Dr. Redford Williams, chief of behavioral medicine at Duke University, said in an accompanying editorial that the research is convincing.

``These findings indicate the need to broaden the search″ for the real causes behind the higher death rate, he said. He pointed, for example, to ``the harsh and adverse environment in which poorer people live.″

Bruce Link, an associate professor of public health at Columbia University, agreed: ``People with more resources, more knowledge, more money, better access to health care, tend to capitalize on that.″

The study said government reports and newspaper opinion-page pieces assume smoking, drinking, overeating and lack of exercise are to blame for high death rates among the poor. The survey did find that poor Americans tend to smoke and overeat more and be less active, though they were not the heaviest drinkers.

It found that those with an annual income below $10,000 had a death rate 3.22 times that of people making $30,000 or more.
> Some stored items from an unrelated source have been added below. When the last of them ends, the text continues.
(** * FORD: configuration resolution and validation ([ford/__init__.py])

    A shallow embedding of [convert_to_bool] and of the part of
    [initialize] that runs after the project file has been read by the
    Markdown converter: the merge of command-line options, document
    metadata and defaults, the resolution of paths, the containment and
    docmark checks, the preprocessor probe and the license lookup.

    Python [str] values are modelled by [string]; a character is a code
    point below 256.  A [dict] is a [gmap], except [defaults] and
    [LICENSES], whose literal order is kept in an association list. *)

From Stdlib Require Import ZArith Ascii String.
From stdpp Require Import base option list gmap strings.

Local Open Scope Z_scope.

(** ** Python string operations used by the program *)

Module Py.

Definition chr (n : nat) : ascii := ascii_of_nat n.
Definition ord (c : ascii) : nat := nat_of_ascii c.

(** [c in s], for a one-character [c]. *)
Fixpoint contains (c : ascii) (s : string) : bool :=
  match s with
  | EmptyString => false
  | String a s' => if Ascii.eqb a c then true else contains c s'
  end.

Definition startswith (s pre : string) : bool := String.prefix pre s.

Fixpoint endswith_char (s : string) (c : ascii) : bool :=
  match s with
  | EmptyString => false
  | String a EmptyString => Ascii.eqb a c
  | String _ s' => endswith_char s' c
  end.

(** [s.split(sep)] for a one-character separator: never empty. *)
Fixpoint split (sep : ascii) (s : string) : list string :=
  match s with
  | EmptyString => [EmptyString]
  | String a s' =>
      if Ascii.eqb a sep then EmptyString :: split sep s'
      else match split sep s' with
           | [] => [String a EmptyString]
           | w :: ws => String a w :: ws
           end
  end.

(** [sep.join(l)]. *)
Definition join (sep : string) (l : list string) : string :=
  String.concat sep l.

(** [str.isspace] on one character. *)
Definition isspace (c : ascii) : bool :=
  let n := ord c in
  ((9 <=? n) && (n <=? 13) || (28 <=? n) && (n <=? 32)
   || (n =? 133) || (n =? 160))%nat.

Fixpoint lstrip (s : string) : string :=
  match s with
  | EmptyString => EmptyString
  | String a s' => if isspace a then lstrip s' else s
  end.

Definition strip (s : string) : string :=
  String.rev (lstrip (String.rev (lstrip s))).

(** [s.rstrip(c)] for a one-character set. *)
Fixpoint lstrip_char (c : ascii) (s : string) : string :=
  match s with
  | EmptyString => EmptyString
  | String a s' => if Ascii.eqb a c then lstrip_char c s' else s
  end.

Definition rstrip_char (c : ascii) (s : string) : string :=
  String.rev (lstrip_char c (String.rev s)).

(** [s.split()]: the maximal runs of non-whitespace characters. *)
Fixpoint split_ws_go (cur : option string) (s : string) : list string :=
  match s with
  | EmptyString => option_list (String.rev <$> cur)
  | String a s' =>
      if isspace a
      then option_list (String.rev <$> cur) ++ split_ws_go None s'
      else split_ws_go
             (Some (String a (default EmptyString cur))) s'
  end.

Definition split_ws (s : string) : list string := split_ws_go None s.

(** [str.lower] on code points below 256: the ASCII capitals and the
    Latin-1 capitals other than the multiplication sign. *)
Definition lower_char (c : ascii) : ascii :=
  let n := ord c in
  if ((65 <=? n) && (n <=? 90)
      || (192 <=? n) && (n <=? 222) && negb (n =? 215))%nat
  then chr (n + 32) else c.

Fixpoint lower (s : string) : string :=
  match s with
  | EmptyString => EmptyString
  | String a s' => String (lower_char a) (lower s')
  end.

(** [s * n]. *)
Fixpoint repeat (s : string) (n : nat) : string :=
  match n with
  | O => EmptyString
  | S n' => s +:+ repeat s n'
  end.

(** Truth value of a string. *)
Definition str_truthy (s : string) : bool :=
  match s with EmptyString => false | _ => true end.

End Py.

(** ** The operating-system services the program calls *)

(** Result of [subprocess.Popen(...).communicate()] inside the [try]
    block of the preprocessor probe. *)
Inductive spawn_result :=
  | Spawned (status : Z)
  | SpawnOSError (ex : string)
  | SpawnOtherError (ex : string).

Record world := World {
  environ : gmap string string;      (* os.environ *)
  getcwd : string;                   (* os.getcwd() *)
  pw_self : option string;           (* pwd.getpwuid(os.getuid()).pw_dir *)
  pw_name : string → option string;  (* pwd.getpwnam(name).pw_dir *)
  popen : list string → spawn_result;
  strftime_now : string → string;    (* datetime.now().strftime *)
  cpu_count : string;                (* ncpus *)
  today_year : Z                     (* date.today().year *)
}.

(** ** [os.path] on a POSIX system *)

Module posixpath.

Definition isabs (s : string) : bool := Py.startswith s "/".

(** [os.path.join(a, b)]. *)
Definition join (a b : string) : string :=
  if Py.startswith b "/" then b
  else if negb (Py.str_truthy a) || Py.endswith_char a "/"
       then a +:+ b
       else a +:+ "/" +:+ b.

(** One iteration of the loop of [normpath] over the components. *)
Definition normpath_step (initial_slashes : nat)
    (new_comps : list string) (comp : string) : list string :=
  if bool_decide (comp = "") || bool_decide (comp = ".") then new_comps
  else if negb (bool_decide (comp = ".."))
          || (bool_decide (initial_slashes = 0%nat)
              && bool_decide (new_comps = []))
          || (negb (bool_decide (new_comps = []))
              && bool_decide (last new_comps = Some ".."))
       then new_comps ++ [comp]
       else removelast new_comps.

(** The count of leading slashes [normpath] keeps: POSIX allows one
    or two, and treats three or more as one. *)
Definition initial_slashes (path : string) : nat :=
  if Py.startswith path "/"
  then if Py.startswith path "//" && negb (Py.startswith path "///")
       then 2%nat else 1%nat
  else 0%nat.

Definition normpath (path : string) : string :=
  if bool_decide (path = "") then "."
  else
    let initial_slashes := initial_slashes path in
    let comps := Py.split "/" path in
    let new_comps := fold_left (normpath_step initial_slashes) comps [] in
    let path := Py.join "/" new_comps in
    let path := Py.repeat "/" initial_slashes +:+ path in
    if Py.str_truthy path then path else ".".

(** [p[:p.rfind('/') + 1]]. *)
Fixpoint upto_last_sep (p : string) : string :=
  match p with
  | EmptyString => EmptyString
  | String a p' =>
      if Ascii.eqb a "/" || Py.contains "/" p'
      then String a (upto_last_sep p') else EmptyString
  end.

Definition dirname (p : string) : string :=
  let head := upto_last_sep p in
  if Py.str_truthy head && Py.str_truthy (Py.lstrip_char "/" head)
  then Py.rstrip_char "/" head else head.

Definition abspath (W : world) (path : string) : string :=
  normpath (if isabs path then path else join (getcwd W) path).

(** [\w] under [re.ASCII]. *)
Definition is_word (c : ascii) : bool :=
  let n := Py.ord c in
  ((48 <=? n) && (n <=? 57) || (65 <=? n) && (n <=? 90)
   || (97 <=? n) && (n <=? 122) || (n =? 95))%nat.

(** [expandvars] scans the path once from left to right for the
    matches of [\$(\w+|\{[^}]*\}?)]; the text put in for a variable is
    not scanned again, and a brace that is not closed takes the rest
    of the path, which is left as it is.  The modes are the positions
    inside a match; the names are gathered in reverse. *)
Inductive scan_mode :=
  | Scan
  | InWord (acc : string)
  | AtBrace
  | InBrace (acc : string).

Definition subst_var (environ : gmap string string)
    (name whole : string) : string :=
  match environ !! name with
  | Some value => value
  | None => whole
  end.
(** A body inside the schema never carries a nested object, so the SET of the
    update query is accepted, and it does not touch the todo's [id]. *)
Lemma updateMap_in_schema clk b :
  TodoRoutes.updateTodoSchema b = true → only_todo_keys b = true →
  Cypher.storable (TodoRoutes.updateMap clk b) = true
  ∧ TodoRoutes.updateMap clk b !! "id" = None.
Proof.
  intros Hschema Honly.
  assert (∀ k, b !! k = Some VObj → False) as Hnoobj.
  { intros k Hk. pose proof (only_todo_keys_spec b k VObj Honly Hk) as Hin.
    unfold TodoRoutes.updateTodoSchema in Hschema.
    rewrite !andb_true_iff in Hschema.
    destruct Hschema as (((((H1 & H2) & H3) & H4) & H5) & H6).
    unfold todo_keys in Hin. rewrite !elem_of_cons in Hin.
    destruct Hin as [->|[->|[->|[->|[->|[->|Hin]]]]]];
      [rewrite Hk in H1|rewrite Hk in H2|rewrite Hk in H3
      |rewrite Hk in H4|rewrite Hk in H5|rewrite Hk in H6|by apply elem_of_nil in Hin];
      discriminate. }
  assert (b !! "id" = None) as Hid.
  { destruct (b !! "id") as [v|] eqn:Hk; [|done].
    pose proof (only_todo_keys_spec b "id" v Honly Hk) as Hin.
    unfold todo_keys in Hin. rewrite !elem_of_cons in Hin.
    destruct Hin as [?|[?|[?|[?|[?|[?|Hin]]]]]]; try discriminate.
    by apply elem_of_nil in Hin. }
  assert (∀ k v, TodoRoutes.updateMap clk b !! k = Some v → v ≠ VObj) as Hvals.
  { intros k v Hk ->. unfold TodoRoutes.updateMap in Hk.
    repeat case_bool_decide;
      repeat (apply lookup_insert_Some in Hk as [[_ ?]|[_ Hk]]; [discriminate|]);
      by eapply Hnoobj. }
  split.
  - unfold Cypher.storable. apply forallb_forall. intros [k v] Hin. simpl.
    apply list_elem_of_In, elem_of_map_to_list in Hin.
    apply negb_true_iff, bool_decide_eq_false. by eapply Hvals.
  - unfold TodoRoutes.updateMap.
    repeat case_bool_decide; by rewrite !lookup_insert_ne by discriminate.
Qed.

(** The SET of the update query, restricted to todo rows, leaves the
    categories as they are. *)
Lemma set_props_todo_rows_categories rows um s y v :
  (∀ x nd, x ∈ rows → nodes s !! x = Some nd → label_of nd = Todo) →
  category_with_id (Cypher.set_props rows (λ p, Cypher.plus_eq p um) s) y v
  ↔ category_with_id s y v.
Proof.
  intros Hrows. unfold category_with_id.
  destruct (decide (y ∈ rows)) as [Hin|Hout].
  - rewrite lookup_set_props_in; [|intros p; apply plus_eq_idemp|done].
    split.
    + intros (ny & Hy & Hl & _). destruct (nodes s !! y) as [nd|] eqn:Hnd; [|done].
      simpl in Hy. simplify_eq. simpl in Hl.
      rewrite (Hrows y nd Hin Hnd) in Hl. discriminate.
    + intros (ny & Hy & Hl & _). rewrite (Hrows y ny Hin Hy) in Hl. discriminate.
  - by rewrite lookup_set_props_notin.
Qed.

End Relink.

(** Relinking as long as the body stays inside the schema. For every
    authenticated todo update whose body passes the schema, carries no key
    outside it, contains [category_id], and finds the todo in the caller's
    scope: the answer is 200 with the updated todo, and afterwards the todo
    has a HAS_CATEGORY link to a node exactly when the given value is a
    non-empty string and that node is a category carrying it. So every earlier
    link is removed; a null (or empty) value creates no link; a value that no
    category carries creates no link either, silently. *)
Lemma update_relinks_category W clk req s c v x :
  requireAuth W req = inr c →
  TodoRoutes.updateTodoSchema (body req) = true →
  only_todo_keys (body req) = true →
  x ∈ Cypher.owned (Cypher.node_is Todo [("id", VStr (param_id req))])
                   (tenantId c) (userId c) s →
  body req !! "category_id" = Some v →
  let r := TodoRoutes.update W clk req s in
  status r.1 = 200
  ∧ (∃ x0, x0 ∈ Cypher.owned (Cypher.node_is Todo [("id", VStr (param_id req))])
                             (tenantId c) (userId c) s
           ∧ sent r.1 = TodoBody (props_at x0 r.2))
  ∧ (∀ y, Rel HAS_CATEGORY x y ∈ rels r.2
          ↔ truthy (Some v) = true ∧ category_with_id s y v).
Proof.
  intros Hauth Hschema Honly Hx Hv. cbn zeta.
  destruct (updateMap_in_schema clk (body req) Hschema Honly) as [Hstor Hnoid].
  unfold TodoRoutes.update, validate. rewrite Hauth, Hschema. cbn [and_then serve].
  unfold TodoRoutes.update_handler.
  set (rows := Cypher.owned _ _ _ s) in *.
  set (um := TodoRoutes.updateMap clk (body req)) in *.
  destruct rows as [|x0 rest] eqn:Hrows; [by apply elem_of_nil in Hx|].
  rewrite Hstor. cbn [negb].
  rewrite (bool_decide_true (is_Some _)) by (rewrite Hv; by eexists).
  rewrite Hv. cbn [default from_option].
  set (s1 := Cypher.set_props (x0 :: rest) (λ p, Cypher.plus_eq p um) s).
  set (s2 := unlink_category (param_id req) s1).
  assert (∀ z nd, z ∈ x0 :: rest → nodes s !! z = Some nd → label_of nd = Todo) as Hlab.
  { intros z nd Hz Hnd. rewrite <- Hrows in Hz. unfold rows in Hz.
    by eapply owned_rows_label. }
  assert (∃ nx1, nodes s1 !! x = Some nx1
                 ∧ Cypher.node_is Todo [("id", VStr (param_id req))] nx1 = true) as Hx1.
  { pose proof Hx as Hx'. rewrite <- Hrows in Hx'. unfold rows in Hx'.
    apply elem_of_owned in Hx' as (t & u & nx & nt & nu & Hnx & Hpx & _).
    apply node_is_prop in Hpx as [Hl Hid].
    eexists. split.
    - unfold s1. rewrite lookup_set_props_in; [|intros p; apply plus_eq_idemp|exact Hx].
      rewrite Hnx. reflexivity.
    - apply node_is_prop. simpl. split; [done|].
      rewrite lookup_plus_eq. fold um. by rewrite Hnoid. }
  destruct Hx1 as (nx1 & Hnx1 & Hpx1).
  assert (∀ y, Rel HAS_CATEGORY x y ∉ rels s2) as Hgone.
  { intros y Hin. apply elem_of_rels_unlink in Hin as [_ Hno]. apply Hno.
    split; [done|]. by exists nx1. }
  assert (nodes s2 = nodes s1) as Hn2 by reflexivity.
  split; [by destruct (truthy (Some v))|].
  split.
  { exists x0. split; [by left|].
    destruct (truthy (Some v)); cbn [fst snd sent]; unfold props_at;
      by rewrite ?nodes_link_category. }
  intros y. destruct (truthy (Some v)) eqn:Htruthy; cbn [snd].
  - rewrite elem_of_rels_link. split.
    + intros [Hin|(x' & y' & Heq & Hx' & Hy')]; [by apply Hgone in Hin|].
      injection Heq as Hxx Hyy. subst x' y'. split; [done|].
      apply elem_of_match_nodes in Hy' as (ny & Hny & Hpy).
      apply node_is_prop in Hpy as [Hl Hid].
      apply (set_props_todo_rows_categories (x0 :: rest) um s y v Hlab).
      exists ny. split; [exact Hny|done].
    + intros [_ Hcat]. right. exists x, y. split; [done|]. split.
      * apply elem_of_match_nodes. exists nx1. split; [exact Hnx1|done].
      * apply (set_props_todo_rows_categories (x0 :: rest) um s y v Hlab) in Hcat.
        destruct Hcat as (ny & Hny & Hl & Hid).
        apply elem_of_match_nodes. exists ny. split; [exact Hny|].
        by apply node_is_prop.
  - split; [intros Hin; by apply Hgone in Hin|]. intros [? _]. discriminate.
Qed.

Lemma update_relinks_category_witness :
  requireAuth Demo.world
    (Request (Demo.bearer "alice") "uuid-6" (Demo.obj [("category_id", VStr "uuid-404")]))
    = inr (Claims "uuid-1" "uuid-0" "admin")
  ∧ 10 ∈ Cypher.owned (Cypher.node_is Todo [("id", VStr "uuid-6")]) "uuid-0" "uuid-1"
                      Demo.with_todos
  ∧ Rel HAS_CATEGORY 10 9 ∈ rels Demo.with_todos
  ∧ status (TodoRoutes.update Demo.world Demo.later
              (Request (Demo.bearer "alice") "uuid-6"
                       (Demo.obj [("category_id", VStr "uuid-404")]))
              Demo.with_todos).1 = 200
  ∧ (Rel HAS_CATEGORY 10 9
       ∈ rels (TodoRoutes.update Demo.world Demo.later
                 (Request (Demo.bearer "alice") "uuid-6"
                          (Demo.obj [("category_id", VStr "uuid-404")]))
                 Demo.with_todos).2
     ↔ truthy (Some (VStr "uuid-404")) = true
       ∧ category_with_id Demo.with_todos 9 (VStr "uuid-404")).
Proof.
  assert (10 ∈ Cypher.owned (Cypher.node_is Todo [("id", VStr "uuid-6")]) "uuid-0" "uuid-1"
                            Demo.with_todos) as Hx.
  { apply (bool_decide_unpack _). vm_compute. exact I. }
  split; [reflexivity|]. split; [exact Hx|].
  split; [apply (bool_decide_unpack _); vm_compute; exact I|].
  destruct (update_relinks_category Demo.world Demo.later
              (Request (Demo.bearer "alice") "uuid-6"
                       (Demo.obj [("category_id", VStr "uuid-404")]))
              Demo.with_todos (Claims "uuid-1" "uuid-0" "admin") (VStr "uuid-404") 10
              eq_refl eq_refl eq_refl Hx eq_refl) as (Hok & _ & Hlinks).
  split; [exact Hok|]. exact (Hlinks 9).
Defined.

(** C8. The relink of PUT /api/todos/:id loses the todo when the body also
    carries an [id]. Alice updates her own todo uuid-6, which is linked to
    category node 9, with a body that passes the schema and names a category
    that does not exist: the merge of the raw body rewrites the todo's [id]
    first, the two link queries then look the todo up by the old [id] and
    find nothing, and the answer is 200 with [category_id] changed while the
    earlier HAS_CATEGORY link is still there. *)
Theorem raw_update_skips_relink :
  let req := Demo.relink_request in
  let r := TodoRoutes.update Demo.world Demo.later req Demo.with_todos in
  requireAuth Demo.world req = inr (Claims "uuid-1" "uuid-0" "admin")
  ∧ TodoRoutes.updateTodoSchema (body req) = true
  ∧ body req !! "category_id" = Some (VStr "uuid-404")
  ∧ Cypher.owned (Cypher.node_is Todo [("id", VStr (param_id req))])
                 "uuid-0" "uuid-1" Demo.with_todos = [10]
  ∧ Rel HAS_CATEGORY 10 9 ∈ rels Demo.with_todos
  ∧ (¬ ∃ y, category_with_id Demo.with_todos y (VStr "uuid-404"))
  ∧ status r.1 = 200
  ∧ sent r.1 = TodoBody (props_at 10 r.2)
  ∧ props_at 10 r.2 !! "category_id" = Some (VStr "uuid-404")
  ∧ Rel HAS_CATEGORY 10 9 ∈ rels r.2.
Proof.
  cbn zeta.
  split; [vm_compute; reflexivity|].
  split; [vm_compute; reflexivity|].
  split; [vm_compute; reflexivity|].
  split; [vm_compute; reflexivity|].
  split; [apply (bool_decide_unpack _); vm_compute; exact I|].
  split.
  { intros (y & ny & Hy & Hl & Hid).
    assert (map_Forall (λ _ n, ¬ (label_of n = Category
                                  ∧ props n !! "id" = Some (VStr "uuid-404")))
                       (nodes Demo.with_todos)) as Hall.
    { apply (bool_decide_unpack _). vm_compute. exact I. }
    apply (Hall y ny Hy). split; assumption. }
  split; [vm_compute; reflexivity|].
  split; [vm_compute; reflexivity|].
  split; [vm_compute; reflexivity|].
  apply (bool_decide_unpack _). vm_compute. exact I.
Qed.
After researchers subtracted the effects of smoking, drinking, overeating and lack of exercise, the death rate among the poor was still 2.77 times higher.

Americans making between $10,000 and $29,000 had a death rate 2.34 times that of those in the $30,000-plus group. After researchers subtracted the harmful habits, that group’s death rate still was 2.14 times that of those in the higher bracket.

According to the study, 59.9 percent of those in the low-income group didn’t drink at all, compared with 46 percent in the $10,000-to-$29,999 group and 31.3 percent of those earning $30,000 or more.

The study was funded by the National Institute on Aging and the Robert Wood Johnson Foundation of Princeton, N.J.